• What you should do:
Produce a verbatim copy of the entries listed below.

[Source material]

(** * Benthos: the Redis processor and the output constructor registry

    A shallow embedding of [lib/processor/redis.go] and
    [output/constructor.go].  Go values that may be [nil] are [option]s, a Go
    multiple return [(T, error)] is a pair, [int] and [int64] are [Z] with the
    64-bit wrap-around written out where the code increments, and the effects
    of the code (remote calls, sleeping, counters, logging, the message store)
    are threaded through an explicit [World]. *)

From Stdlib Require Import ZArith Lia List Bool DecimalString.
From Stdlib Require Import Strings.Ascii Strings.String Strings.Byte.
From stdpp Require Import base option list gmap strings.

Local Open Scope Z_scope.

(** ** Basic Go types *)

(** [[]byte]; a [nil] slice is [None] where the code distinguishes it. *)
Definition bytes := list Byte.byte.

(** An [error] value is its message; [nil] is [None]. *)
Definition error := string.

(** [time.Duration]: nanoseconds as a signed 64-bit integer. *)
Definition Duration := Z.

Definition max_int64 : Z := 2 ^ 63 - 1.
Definition min_int64 : Z := - 2 ^ 63.

(** Two's complement wrap-around of Go's [int] ([i++]). *)
Definition wrap64 (z : Z) : Z := (z + 2 ^ 63) mod 2 ^ 64 - 2 ^ 63.

(** [strconv.AppendInt(dst, i, 10)]. *)
Definition AppendInt (dst : option bytes) (i : Z) : bytes :=
  default [] dst ++ list_byte_of_string (NilEmpty.string_of_int (Z.to_int i)).

(** [fmt.Errorf(prefix + "%v", x)] where [x] prints as [s]. *)
Definition Errorf (prefix s : string) : error := String.append prefix s.

(** ** The remote client *)

(** The two remote calls the processor issues. *)
Inductive Cmd :=
| CmdSCard (key : string)
| CmdSAdd (key : string) (value : bytes).

(** [redis.UniversalClient], as far as the processor uses it: the answer
    [(res, err)] to the [n]-th call issued so far, and how [Close] behaves. *)
Record Client := mkClient {
  respond : nat -> Cmd -> Z * option error;
  closeLatency : Duration;
  closeResult : option error
}.

(** ** Messages (batches) and parts *)

(** A part: payload, metadata, and the error recorded against it. *)
Record Part := mkPart {
  payload : bytes;
  metadata : gmap string string;
  failed : option error
}.

(** The message store: an append-only arena of parts and, per message
    handle, the list of arena indices of its parts. *)
Record Store := mkStore {
  arena : list Part;
  batches : list (list nat)
}.

(** A [types.Message] is a handle into the store. *)
Definition Message := nat.

(** ** The world the processor runs in *)

(** What the tracing collaborator is asked to do. *)
Inductive SpanEvent :=
| SpanStart (label : string) (index : nat)
| SpanFinish (label : string) (index : nat).

Record World := mkWorld {
  clock : Z;
  issued : list Cmd;
  logged : list string;
  counters : gmap string Z;
  spans : list SpanEvent;
  clientClosed : bool;
  store : Store
}.

Definition set_clock (w : World) (t : Z) : World :=
  mkWorld t (issued w) (logged w) (counters w) (spans w) (clientClosed w) (store w).
Definition set_issued (w : World) (l : list Cmd) : World :=
  mkWorld (clock w) l (logged w) (counters w) (spans w) (clientClosed w) (store w).
Definition set_logged (w : World) (l : list string) : World :=
  mkWorld (clock w) (issued w) l (counters w) (spans w) (clientClosed w) (store w).
Definition set_counters (w : World) (c : gmap string Z) : World :=
  mkWorld (clock w) (issued w) (logged w) c (spans w) (clientClosed w) (store w).
Definition set_spans (w : World) (l : list SpanEvent) : World :=
  mkWorld (clock w) (issued w) (logged w) (counters w) l (clientClosed w) (store w).
Definition set_clientClosed (w : World) (b : bool) : World :=
  mkWorld (clock w) (issued w) (logged w) (counters w) (spans w) b (store w).
Definition set_store (w : World) (s : Store) : World :=
  mkWorld (clock w) (issued w) (logged w) (counters w) (spans w) (clientClosed w) s.

(** [metrics.StatCounter]: a named counter of the metrics backend. *)
Definition StatCounter := string.

Definition counter (w : World) (c : StatCounter) : Z :=
  default 0 (counters w !! c).

(** [c.Incr(n)]. *)
Definition Incr (c : StatCounter) (n : Z) (w : World) : World :=
  set_counters w (<[c := counter w c + n]> (counters w)).

(** [log.Errorf] / [log.Debugf]. *)
Definition Logf (line : string) (w : World) : World :=
  set_logged w (logged w ++ [line]).

(** [<-time.After(d)]: the timer fires after [d], at once when [d <= 0]. *)
Definition After (d : Duration) (w : World) : World :=
  set_clock w (clock w + Z.max 0 d).

(** One remote call: the client answers the next call and the call is
    recorded as issued. *)
Definition call (c : Client) (cmd : Cmd) (w : World) : (Z * option error) * World :=
  (respond c (length (issued w)) cmd, set_issued w (issued w ++ [cmd])).

(** ** Message operations

    [types.Message], [types.Part] and [IteratePartsWithSpan] are declared
    outside the two files; [redis.go] only calls them. *)

(** Modelled from the spec: the handle list of a batch ([lib/message] is
    missing); a batch is an ordered sequence of parts. *)
Definition handles (m : Message) (s : Store) : option (list nat) :=
  batches s !! m.

(** Modelled from the spec: [part_count(batch)], the missing [Message.Len]. *)
Definition Len (m : Message) (s : Store) : option nat :=
  length <$> handles m s.

(** Modelled from the spec: [duplicate(batch)], the missing [Message.Copy]:
    a new handle list that shares the parts of the original. *)
Definition Copy (m : Message) (s : Store) : option (Message * Store) :=
  hs ← handles m s;
  Some (length (batches s), mkStore (arena s) (batches s ++ [hs])).

(** Modelled from the spec: the part of a batch at an index; [None] is the
    fatal out-of-range access. *)
Definition get_part (m : Message) (i : nat) (s : Store) : option Part :=
  hs ← handles m s; h ← hs !! i; arena s !! h.

(** Modelled from the spec: mutation of one part of a batch copies that part
    (a fresh arena cell) and repoints the batch's own handle at it. *)
Definition put_part (m : Message) (i : nat) (p : Part) (s : Store) : option Store :=
  hs ← handles m s;
  if decide (i < length hs)%nat
  then Some (mkStore (arena s ++ [p]) (<[m := <[i := length (arena s)]> hs]> (batches s)))
  else None.

(** Modelled from the spec: [get_payload(batch, index)], the missing [Part.Get]. *)
Definition Get (m : Message) (i : nat) (s : Store) : option bytes :=
  payload <$> get_part m i s.

(** Modelled from the spec: [set_payload(batch, index, bytes)], the missing
    [Part.Set]. *)
Definition Set_ (m : Message) (i : nat) (b : bytes) (s : Store) : option Store :=
  p ← get_part m i s; put_part m i (mkPart b (metadata p) (failed p)) s.

(** Modelled from the spec: a failure of [fn] is recorded against the part
    (the missing [FlagErr]). *)
Definition FlagErr (m : Message) (i : nat) (e : error) (s : Store) : option Store :=
  p ← get_part m i s; put_part m i (mkPart (payload p) (metadata p) (Some e)) s.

[/Source material]

• Result:
(** * Benthos: the Redis processor and the output constructor registry

    A shallow embedding of [lib/processor/redis.go] and
    [output/constructor.go].  Go values that may be [nil] are [option]s, a Go
    multiple return [(T, error)] is a pair, [int] and [int64] are [Z] with the
    64-bit wrap-around written out where the code increments, and the effects
    of the code (remote calls, sleeping, counters, logging, the message store)
    are threaded through an explicit [World]. *)

From Stdlib Require Import ZArith Lia List Bool DecimalString.
From Stdlib Require Import Strings.Ascii Strings.String Strings.Byte.
From stdpp Require Import base option list gmap strings.

Local Open Scope Z_scope.

(** ** Basic Go types *)

(** [[]byte]; a [nil] slice is [None] where the code distinguishes it. *)
Definition bytes := list Byte.byte.

(** An [error] value is its message; [nil] is [None]. *)
Definition error := string.

(** [time.Duration]: nanoseconds as a signed 64-bit integer. *)
Definition Duration := Z.

Definition max_int64 : Z := 2 ^ 63 - 1.
Definition min_int64 : Z := - 2 ^ 63.

(** Two's complement wrap-around of Go's [int] ([i++]). *)
Definition wrap64 (z : Z) : Z := (z + 2 ^ 63) mod 2 ^ 64 - 2 ^ 63.

(** [strconv.AppendInt(dst, i, 10)]. *)
Definition AppendInt (dst : option bytes) (i : Z) : bytes :=
  default [] dst ++ list_byte_of_string (NilEmpty.string_of_int (Z.to_int i)).

(** [fmt.Errorf(prefix + "%v", x)] where [x] prints as [s]. *)
Definition Errorf (prefix s : string) : error := String.append prefix s.

(** ** The remote client *)

(** The two remote calls the processor issues. *)
Inductive Cmd :=
| CmdSCard (key : string)
| CmdSAdd (key : string) (value : bytes).

(** [redis.UniversalClient], as far as the processor uses it: the answer
    [(res, err)] to the [n]-th call issued so far, and how [Close] behaves. *)
Record Client := mkClient {
  respond : nat -> Cmd -> Z * option error;
  closeLatency : Duration;
  closeResult : option error
}.

(** ** Messages (batches) and parts *)

(** A part: payload, metadata, and the error recorded against it. *)
Record Part := mkPart {
  payload : bytes;
  metadata : gmap string string;
  failed : option error
}.

(** The message store: an append-only arena of parts and, per message
    handle, the list of arena indices of its parts. *)
Record Store := mkStore {
  arena : list Part;
  batches : list (list nat)
}.

(** A [types.Message] is a handle into the store. *)
Definition Message := nat.

(** ** The world the processor runs in *)

(** What the tracing collaborator is asked to do. *)
Inductive SpanEvent :=
| SpanStart (label : string) (index : nat)
| SpanFinish (label : string) (index : nat).

Record World := mkWorld {
  clock : Z;
  issued : list Cmd;
  logged : list string;
  counters : gmap string Z;
  spans : list SpanEvent;
  clientClosed : bool;
  store : Store
}.

Definition set_clock (w : World) (t : Z) : World :=
  mkWorld t (issued w) (logged w) (counters w) (spans w) (clientClosed w) (store w).
Definition set_issued (w : World) (l : list Cmd) : World :=
  mkWorld (clock w) l (logged w) (counters w) (spans w) (clientClosed w) (store w).
Definition set_logged (w : World) (l : list string) : World :=
  mkWorld (clock w) (issued w) l (counters w) (spans w) (clientClosed w) (store w).
Definition set_counters (w : World) (c : gmap string Z) : World :=
  mkWorld (clock w) (issued w) (logged w) c (spans w) (clientClosed w) (store w).
Definition set_spans (w : World) (l : list SpanEvent) : World :=
  mkWorld (clock w) (issued w) (logged w) (counters w) l (clientClosed w) (store w).
Definition set_clientClosed (w : World) (b : bool) : World :=
  mkWorld (clock w) (issued w) (logged w) (counters w) (spans w) b (store w).
Definition set_store (w : World) (s : Store) : World :=
  mkWorld (clock w) (issued w) (logged w) (counters w) (spans w) (clientClosed w) s.

(** [metrics.StatCounter]: a named counter of the metrics backend. *)
Definition StatCounter := string.

Definition counter (w : World) (c : StatCounter) : Z :=
  default 0 (counters w !! c).

(** [c.Incr(n)]. *)
Definition Incr (c : StatCounter) (n : Z) (w : World) : World :=
  set_counters w (<[c := counter w c + n]> (counters w)).

(** [log.Errorf] / [log.Debugf]. *)
Definition Logf (line : string) (w : World) : World :=
  set_logged w (logged w ++ [line]).

(** [<-time.After(d)]: the timer fires after [d], at once when [d <= 0]. *)
Definition After (d : Duration) (w : World) : World :=
  set_clock w (clock w + Z.max 0 d).

(** One remote call: the client answers the next call and the call is
    recorded as issued. *)
Definition call (c : Client) (cmd : Cmd) (w : World) : (Z * option error) * World :=
  (respond c (length (issued w)) cmd, set_issued w (issued w ++ [cmd])).

(** ** Message operations

    [types.Message], [types.Part] and [IteratePartsWithSpan] are declared
    outside the two files; [redis.go] only calls them. *)

(** Modelled from the spec: the handle list of a batch ([lib/message] is
    missing); a batch is an ordered sequence of parts. *)
Definition handles (m : Message) (s : Store) : option (list nat) :=
  batches s !! m.

(** Modelled from the spec: [part_count(batch)], the missing [Message.Len]. *)
Definition Len (m : Message) (s : Store) : option nat :=
  length <$> handles m s.

(** Modelled from the spec: [duplicate(batch)], the missing [Message.Copy]:
    a new handle list that shares the parts of the original. *)
Definition Copy (m : Message) (s : Store) : option (Message * Store) :=
  hs ← handles m s;
  Some (length (batches s), mkStore (arena s) (batches s ++ [hs])).

(** Modelled from the spec: the part of a batch at an index; [None] is the
    fatal out-of-range access. *)
Definition get_part (m : Message) (i : nat) (s : Store) : option Part :=
  hs ← handles m s; h ← hs !! i; arena s !! h.

(** Modelled from the spec: mutation of one part of a batch copies that part
    (a fresh arena cell) and repoints the batch's own handle at it. *)
Definition put_part (m : Message) (i : nat) (p : Part) (s : Store) : option Store :=
  hs ← handles m s;
  if decide (i < length hs)%nat
  then Some (mkStore (arena s ++ [p]) (<[m := <[i := length (arena s)]> hs]> (batches s)))
  else None.

(** Modelled from the spec: [get_payload(batch, index)], the missing [Part.Get]. *)
Definition Get (m : Message) (i : nat) (s : Store) : option bytes :=
  payload <$> get_part m i s.

(** Modelled from the spec: [set_payload(batch, index, bytes)], the missing
    [Part.Set]. *)
Definition Set_ (m : Message) (i : nat) (b : bytes) (s : Store) : option Store :=
  p ← get_part m i s; put_part m i (mkPart b (metadata p) (failed p)) s.

(** Modelled from the spec: a failure of [fn] is recorded against the part
    (the missing [FlagErr]). *)
Definition FlagErr (m : Message) (i : nat) (e : error) (s : Store) : option Store :=
  p ← get_part m i s; put_part m i (mkPart (payload p) (metadata p) (Some e)) s.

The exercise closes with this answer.